In questo
quadretto dalle misure non enfatiche, il pittore si ritrae in piedi di tre
quarti, con il piede sinistro parallelo alla cornice e il destro
perpendicolare, chiusi in scarpe lucidissime guarnite da un nastro di seta (mi
pare: o velluto) e con tacchi a zeppa, modernissimi, di altezza berlusconiana.

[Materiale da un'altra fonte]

(** * WhenToChat: a shallow embedding of the plugin's server code

    The development follows the revision of [server/plugin.go] in which
    [allUsers] takes a limit and [compactDisplay] exists.  The functions
    [location] and [arrangeUserFirst] are the same text in every revision
    of the file, and so is [window] but for the oldest, where the boolean
    result has the opposite sense.

    Conventions.
    - A [*time.Location] is an [option Location]; [None] is the nil pointer.
    - A [time.Time] is the instant it denotes, in seconds since the Unix
      epoch.  The program only ever builds instants on whole seconds and
      compares them with [After], [Before] and [Equal], which ignore the
      location a [Time] carries; the location is passed explicitly where
      the program reads a wall clock ([Year/Month/Day], [In], [Format]).
    - A zone has one UTC offset (no daylight-saving transitions), and a
      calendar date (year, month, day) is the number of the day since
      1970-01-01.
    - Go slices hold pointers to users that nobody mutates, so a slice is
      a [list User].
    - [time.Now], the host's [GetUsersInChannel] and [SendEphemeralPost]
      are effects: they are recorded in a trace, and the answers of the
      outside world are the fields of a [World]. *)

From Stdlib Require Import ZArith Lia Ascii.
From stdpp Require Import base option list strings gmap pretty.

La testa è girata un po’ verso lo spettatore e gli occhi lo guardano con uno
sguardo che di primo acchito può apparire ottuso, ma poi tradisce una curiosità
un po’ sorniona, da marpione ironico e compagnone, che non contrasta con la
rotondità paciosa del volto, dalle guance pienotte di chi non si fa mancare
nulla, non ancora cascanti (il soggetto ha cinquant’anni), gonfie, sebbene non
quanto il corpo, la cui volumetria è piuttosto accentuata che mascherata
dall’ampia mantella che arriva alle ginocchia, di seta nera con bordo di
velluto, o pelliccia rasata, pure nero, che conferisce all’insieme, oltre a un
tocco di eleganza non volgare da uomo di successo pratico del mondo e della buona società, l’imponenza di un sarcofago molliccio (o di una
vivanda al cartoccio pronta per essere infornata, mi ha fatto pensare l’orario
di pranzo ormai superato), non fosse per le gambette che ne spuntano, dai
polpacci in proporzione piuttosto sottili, non grassi né muscolosi,
comunque. O forse è proprio questo lo
sguardo che si addice a un pittore che, nonostante le sue molte figure di
schiena e certe scenette tanto ambigue che a volte è difficile attribuire loro
un titolo accettabile (basta vedere la cosiddetta Paternale, che alcuni interpretano invece in modo alquanto più
malizioso, secondo me più plausibile), che presta molta, magistrale,
attenzione, affettuosa e mercantile al contempo, alla superficie delle cose, ai
materiali, ai tessuti e agli ambienti disinteressandosi completamente del suo
lato misterioso, se non quello dei piccoli segreti domestici, e al minuetto della
vita sociale rigorosamente ritratta nel privato di una stanza, da cui talvolta,
al massimo, si intravede qualche altra stanza, giusto appunto per una
sbirciatina verso una profondità solo spaziale, per una variazione di luce.
Già famoso in vita come pittore di
genere ma soprattutto come ritrattista, tanto che anche una delle sue opere
storicamente se non artisticamente più famose, "Il trattato di
Westfalia", è di fatto una foto di gruppo nelle cui esigue misure (45,5 x
58,5) è riuscito a stipare l'ottantina di personaggi che hanno presenziato alla
firma del trattato di pace di Münster tra olandesi e spagnoli che ha chiuso nel 1648 la guerra
dei Trent'anni, Ter Borch fino alla "belle époque" è stato ritenuto
superiore anche a Vermeer, di cui era più anziano di quindici anni e che
ha certo influenzato, anche se non si può escludere una controinfluenza negli
anni più tardi. Alcuni soggetti e l'accuratezza dell'esecuzione molto simili,
in passato, quando il maestro di Delft ancora era poco studiato e avvolto dal
semioblio, hanno persino creato problemi di attribuzione, ma sempre in una sola
direzione: alcuni quadri era troppo belli per essere di uno sconosciuto,
com’era allora Vermeer. Ter Borch non lo vale certamente, ma non è distantissimo e certe sue opere
sono incantevoli. E quindi ha tutto il diritto di guardarmi così.